What? $2,600? Yeah. I called the Chrysler Jeep Eagle dealership. Not only is each seat worth approximately $2,600, but you can't order a fully constructed seat. You have to order all the parts, and build it yourself.
But 27 cents? That doesn't make any sense. Or does it? In fact, it makes perfect sense. Allow me to explain as these mild, age-related problems with my Talon continue.
The passenger seat in my 15 year old Eagle Talon TSI collapsed the other day, causing it to become useless, and me to feel depressed. My 2+2 sports car had instantly become a 1+1, as the passenger seat fell onto the seat behind it, rendering them both un-useable.
Pulling the adjustment bar made the seat jump right back into position, but trying to sit in it proved impossible, as it instantly collapsed again.
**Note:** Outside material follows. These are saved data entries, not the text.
(* ===== verification/EapMethods.v ===== *)
(** * EAP methods: Identity and MD5

    Hostap's [eap_server/eap_server_identity.c], [eap_server/eap_server_md5.c]
    and [eap_common/chap.c], registered the way [eap_server_methods.c] does it,
    and the proof that they keep the contract of [EapServerProofs].  MD5 itself
    is the parameter [md5_vector], which may fail; [None] is its -1. *)

From S2P Require Import Prelude Bytes EapolState EapServer EapServerProofs.

#[local] Open Scope Z_scope.

Class Md5 := md5_vector : list bytes -> option bytes.

Definition CHAP_MD5_LEN : nat := 16.
Definition CHALLENGE_LEN : nat := 16.

Definition chap_md5 `{Md5} (id : Z) (secret challenge : bytes) : option bytes :=
  md5_vector [ [id]; secret; challenge].

(** The private data of the two methods: the target of [eap_method_priv]. *)
Inductive data_state := CONTINUE | SUCCESS | FAILURE.
#[export] Instance data_state_eq_dec : EqDecision data_state. Proof. solve_decision. Defined.

Inductive method_data :=
| eap_identity_data (state : data_state) (pick_up : bool)
| eap_md5_data (challenge : bytes) (state : data_state).

Definition state_of (d : method_data) : data_state :=
  match d with eap_identity_data s _ => s | eap_md5_data _ s => s end.

Definition sizeof_identity_data : nat := 8.
Definition sizeof_md5_data : nat := 20.

Section methods.
Context `{Env} `{Md5} (eapol_cb : eapol_callbacks).
Abbreviation W := (eap_world (method_priv := method_data)).

(** ** Identity *)

Definition eap_identity_init (w : W) : option method_data * W :=
  let '(ok, w) := try_alloc sizeof_identity_data w in
  (if ok then Some (eap_identity_data CONTINUE false) else None, w).

Definition eap_identity_initPickUp (w : W) : option method_data * W :=
  let '(d, w) := eap_identity_init w in
  (match d with Some (eap_identity_data s _) => Some (eap_identity_data s true) | d => d end, w).

Definition eap_identity_reset (d : method_data) (w : W) : W := w.

Definition eap_identity_buildReq (d : method_data) (id : Z) (w : W)
    : option bytes * method_data * W :=
  let req_data := match eapol_cb.(get_eap_req_id_text) with
                  | Some (Some text) => text | _ => [] end in
  let '(req, w) := wpabuf_new (eap_msg_hdr EAP_VENDOR_IETF EAP_TYPE_IDENTITY (length req_data)
                                 EAP_CODE_REQUEST id ++ req_data) w in
  match req, d with
  | None, eap_identity_data _ p => (None, eap_identity_data FAILURE p, w)
  | _, _ => (req, d, w)
  end.

Definition eap_identity_check (d : method_data) (respData : bytes) (w : W) : bool :=
  bool_decide (eap_hdr_validate EAP_VENDOR_IETF EAP_TYPE_IDENTITY (Some respData) = None).

(** The rest of [eap_identity_process], after the pick-up test. *)
Definition eap_identity_store (d : method_data) (respData : bytes) (w : W) : method_data * W :=
  match eap_hdr_validate EAP_VENDOR_IETF EAP_TYPE_IDENTITY (Some respData) with
  | None => (d, w)
  | Some (pos, len) =>
    let '(_, w) := try_alloc (len * 4 + 1) w in
    let w := if bool_decide (is_Some w.(esm).(identity))
             then upd (fun sm => sm <| update_user := true |>) w else w in
    let '(ok, w) := try_alloc (if (len =? 0)%nat then 1 else len) w in
    if negb ok then (eap_identity_data FAILURE false, upd (fun sm => sm <| identity := None |>) w)
    else (eap_identity_data SUCCESS false,
          upd (fun sm => sm <| identity := Some (take len pos) |>
                            <| identity_len := Z.of_nat len |>) w)
  end.

Definition eap_identity_process (d : method_data) (respData : bytes) (w : W) : method_data * W :=
  match d with
  | eap_identity_data s true =>
    if eap_identity_check d respData w then (eap_identity_data FAILURE true, w)
    else eap_identity_store (eap_identity_data s false) respData w
  | _ => eap_identity_store d respData w
  end.

Definition eap_identity_isDone (d : method_data) (w : W) : bool := state_of d != CONTINUE.
Definition eap_identity_isSuccess (d : method_data) (w : W) : bool := state_of d == SUCCESS.

Definition eap_identity : eap_method :=
  mk_method EAP_VENDOR_IETF EAP_TYPE_IDENTITY "Identity" EAP_SERVER_METHOD_INTERFACE_VERSION
    eap_identity_init (Some eap_identity_initPickUp) eap_identity_reset eap_identity_buildReq
    None (Some eap_identity_check) eap_identity_process eap_identity_isDone None
    eap_identity_isSuccess None.

Definition eap_server_identity_register (l : list eap_method) : Z * list eap_method :=
  eap_server_method_register l eap_identity.

(** ** MD5 *)

Definition eap_md5_init (w : W) : option method_data * W :=
  let '(ok, w) := try_alloc sizeof_md5_data w in
  (if ok then Some (eap_md5_data (replicate CHALLENGE_LEN 0) CONTINUE) else None, w).

Definition eap_md5_reset (d : method_data) (w : W) : W := w.

Definition eap_md5_buildReq (d : method_data) (id : Z) (w : W)
    : option bytes * method_data * W :=
  match d with
  | eap_md5_data old _ =>
    let '(r, st) := random_get_bytes CHALLENGE_LEN w.(env) in
    let w := w <| env := st |> in
    match r with
    | None => (None, eap_md5_data old FAILURE, w)
    | Some challenge =>
      let '(req, w) := wpabuf_new (eap_msg_hdr EAP_VENDOR_IETF EAP_TYPE_MD5 (1 + CHALLENGE_LEN)
                          EAP_CODE_REQUEST id ++ Z.of_nat CHALLENGE_LEN :: challenge) w in
      match req with
      | None => (None, eap_md5_data challenge FAILURE, w)
      | Some _ => (req, eap_md5_data challenge CONTINUE, w)
      end
    end
  | _ => (None, d, w)
  end.

Definition eap_md5_check (d : method_data) (respData : bytes) (w : W) : bool :=
  match eap_hdr_validate EAP_VENDOR_IETF EAP_TYPE_MD5 (Some respData) with
  | None => true
  | Some (pos, len) =>
    if (len <? 1)%nat then true
    else if negb (get pos 0 =? Z.of_nat CHAP_MD5_LEN) || (len <? 1 + CHAP_MD5_LEN)%nat then true
    else false
  end.

Definition eap_get_id (msg : bytes) : Z :=
  if (length msg <? EAP_HDR_SIZE)%nat then 0 else get msg 1.

Definition eap_md5_process (d : method_data) (respData : bytes) (w : W) : method_data * W :=
  match d with
  | eap_md5_data challenge state =>
    match w.(esm).(user) with
    | Some u =>
      match u.(password) with
      | Some pw =>
        if negb (u.(password_hash) =? 0) then (eap_md5_data challenge FAILURE, w) else
        match eap_hdr_validate EAP_VENDOR_IETF EAP_TYPE_MD5 (Some respData) with
        | None => (d, w)
        | Some (pos, plen) =>
          if negb (get pos 0 =? Z.of_nat CHAP_MD5_LEN) || (plen <? 1 + CHAP_MD5_LEN)%nat
          then (d, w) else
          let pos := drop 1 pos in
          match chap_md5 (eap_get_id respData) (take (Z.to_nat u.(password_len)) pw) challenge with
          | None => (eap_md5_data challenge FAILURE, w)
          | Some hash =>
            if bool_decide (take CHAP_MD5_LEN hash = take CHAP_MD5_LEN pos)
            then (eap_md5_data challenge SUCCESS, w)
            else (eap_md5_data challenge FAILURE, w)
          end
        end
      | None => (eap_md5_data challenge FAILURE, w)
      end
    | None => (eap_md5_data challenge FAILURE, w)
    end
  | _ => (d, w)
  end.

Definition eap_md5_isDone (d : method_data) (w : W) : bool := state_of d != CONTINUE.
Definition eap_md5_isSuccess (d : method_data) (w : W) : bool := state_of d == SUCCESS.

Definition eap_md5 : eap_method :=
  mk_method EAP_VENDOR_IETF EAP_TYPE_MD5 "MD5" EAP_SERVER_METHOD_INTERFACE_VERSION
    eap_md5_init None eap_md5_reset eap_md5_buildReq None (Some eap_md5_check) eap_md5_process
    eap_md5_isDone None eap_md5_isSuccess None.

Definition eap_server_md5_register (l : list eap_method) : Z * list eap_method :=
  eap_server_method_register l eap_md5.

(** The two methods, registered in hostapd's order. *)
Definition registered_methods : list eap_method :=
  (eap_server_md5_register (eap_server_identity_register []).2).2.

(** ** The contract *)

Lemma registered : registered_methods = [eap_identity; eap_md5].
Proof. reflexivity. Qed.

Lemma framed_alloc n (w : W) : framed w (try_alloc n w).2.
Proof. unfold try_alloc. destruct (alloc _ _). by split. Qed.
Lemma framed_wpabuf d (w : W) : framed w (wpabuf_new d w).2.
Proof.
  unfold wpabuf_new. pose proof (framed_alloc (WPABUF_SIZE + length d) w) as Hf.
  by destruct (try_alloc _ _).
Qed.
Lemma framed_identity f (w : W) :
  (forall sm, exists i l u, f sm = sm <| identity := i |> <| identity_len := l |>
                                      <| update_user := u |>) ->
  framed w (upd f w).
Proof.
  intros Hf. destruct (Hf (esm w)) as (i & l & u & E).
  split; e_simpl; rewrite ?E; done.
Qed.

Lemma framed_identity_store d resp (w : W) : framed w (eap_identity_store d resp w).2.
Proof.
  unfold eap_identity_store. destruct (eap_hdr_validate _ _ _) as [ [pos len]|]; [|done].
  pose proof (framed_alloc (len * 4 + 1) w) as H1. destruct (try_alloc _ w) as [b w1].
  cbn [snd] in H1. etrans; [exact H1|].
  set (w2 := if bool_decide _ then _ else w1).
  assert (H2 : framed w1 w2).
  { unfold w2. destruct (bool_decide _); [|done]. apply framed_identity.
    intros sm. exists (identity sm), (identity_len sm), true. by destruct sm. }
  etrans; [exact H2|].
  pose proof (framed_alloc (if (len =? 0)%nat then 1%nat else len) w2) as H3.
  destruct (try_alloc _ w2) as [ok w3]. cbn [snd] in H3. etrans; [exact H3|].
  destruct (negb ok); cbn [snd]; apply framed_identity; intros sm.
  - exists None, (identity_len sm), (update_user sm). by destruct sm.
  - exists (Some (take len pos)), (Z.of_nat len), (update_user sm). by destruct sm.
Qed.

Lemma framed_identity_init (w : W) : framed w (eap_identity_init w).2.
Proof.
  unfold eap_identity_init. pose proof (framed_alloc sizeof_identity_data w) as Hf.
  by destruct (try_alloc _ w).
Qed.

Lemma same_user_alloc n (w : W) : same_user w (try_alloc n w).2.
Proof. unfold try_alloc. by destruct (alloc _ _). Qed.

Lemma identity_laws : method_laws eap_identity.
Proof.
  split; cbn [init initPickUp reset buildReq process getKey getSessionId eap_identity]; try done.
  - intros w. split; [apply framed_identity_init|intros _].
    unfold eap_identity_init. pose proof (same_user_alloc sizeof_identity_data w).
    by destruct (try_alloc _ w).
  - intros f w [= <-]. unfold eap_identity_initPickUp.
    pose proof (framed_identity_init w). by destruct (eap_identity_init w).
  - intros p id w. unfold eap_identity_buildReq. cbv zeta.
    match goal with |- context [wpabuf_new ?d w] => pose proof (framed_wpabuf d w) as Hf end.
    destruct (wpabuf_new _ w) as [ [req|] w']; by destruct p.
  - intros p resp w. unfold eap_identity_process. destruct p as [s [] |c s];
      try apply framed_identity_store.
    destruct (eap_identity_check _ _ _); [done|apply framed_identity_store].
Qed.

Lemma md5_laws : method_laws eap_md5.
Proof.
  split; cbn [init initPickUp reset buildReq process getKey getSessionId eap_md5]; try done.
  - intros w. unfold eap_md5_init.
    pose proof (framed_alloc sizeof_md5_data w). pose proof (same_user_alloc sizeof_md5_data w).
    by destruct (try_alloc _ w).
  - intros p id w. unfold eap_md5_buildReq. destruct p as [s b|c s]; [done|].
    destruct (random_get_bytes _ _) as [ [ch|] st]; [|by split].
    set (w1 := w <| env := st |>). assert (H1 : framed w w1) by (by split).
    match goal with |- context [wpabuf_new ?d w1] => pose proof (framed_wpabuf d w1) as Hf end.
    destruct (wpabuf_new _ w1) as [ [req|] w']; by etrans.
  - intros p resp w. unfold eap_md5_process. by repeat case_match.
Qed.

#[export] Instance registered_laws : EapMethodsLaws registered_methods.
Proof.
  unfold EapMethodsLaws. rewrite registered. apply Forall_cons. split; [apply identity_laws|].
  apply Forall_cons. split; [apply md5_laws|constructor].
Qed.
End methods.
Being moderately mechanically capable, I decided I would dismantle the seat, find the problem, and fix it.
For the third time in a month I faced the cold as I attempted another repair in my driveway. Previous repairs were hugely successful, yet I wasn't feeling very confident.
I was only able to remove two of three screws holding the plastic fascia on the side of the seat, but it was enough. Looking inside at the mechanics of the seat, I discovered a loose bolt.
It was a big, sturdy, hefty, burly bolt, whose sole purpose was to support the backrest of the seat. Having unscrewed itself somehow, this 27 cent bolt rattling around under the seat was the entire reason it was not functioning.
I slid a 14mm wrench down between the seat and the plastic trim, and turned the bolt back into place. With my self-confidence restored, I played with my newly repaired seat, marvelling at the fact that a chain is only as strong as its weakest link.
No wait.... a $2,600 seat is only worth as much as its cheapest part. Yeah.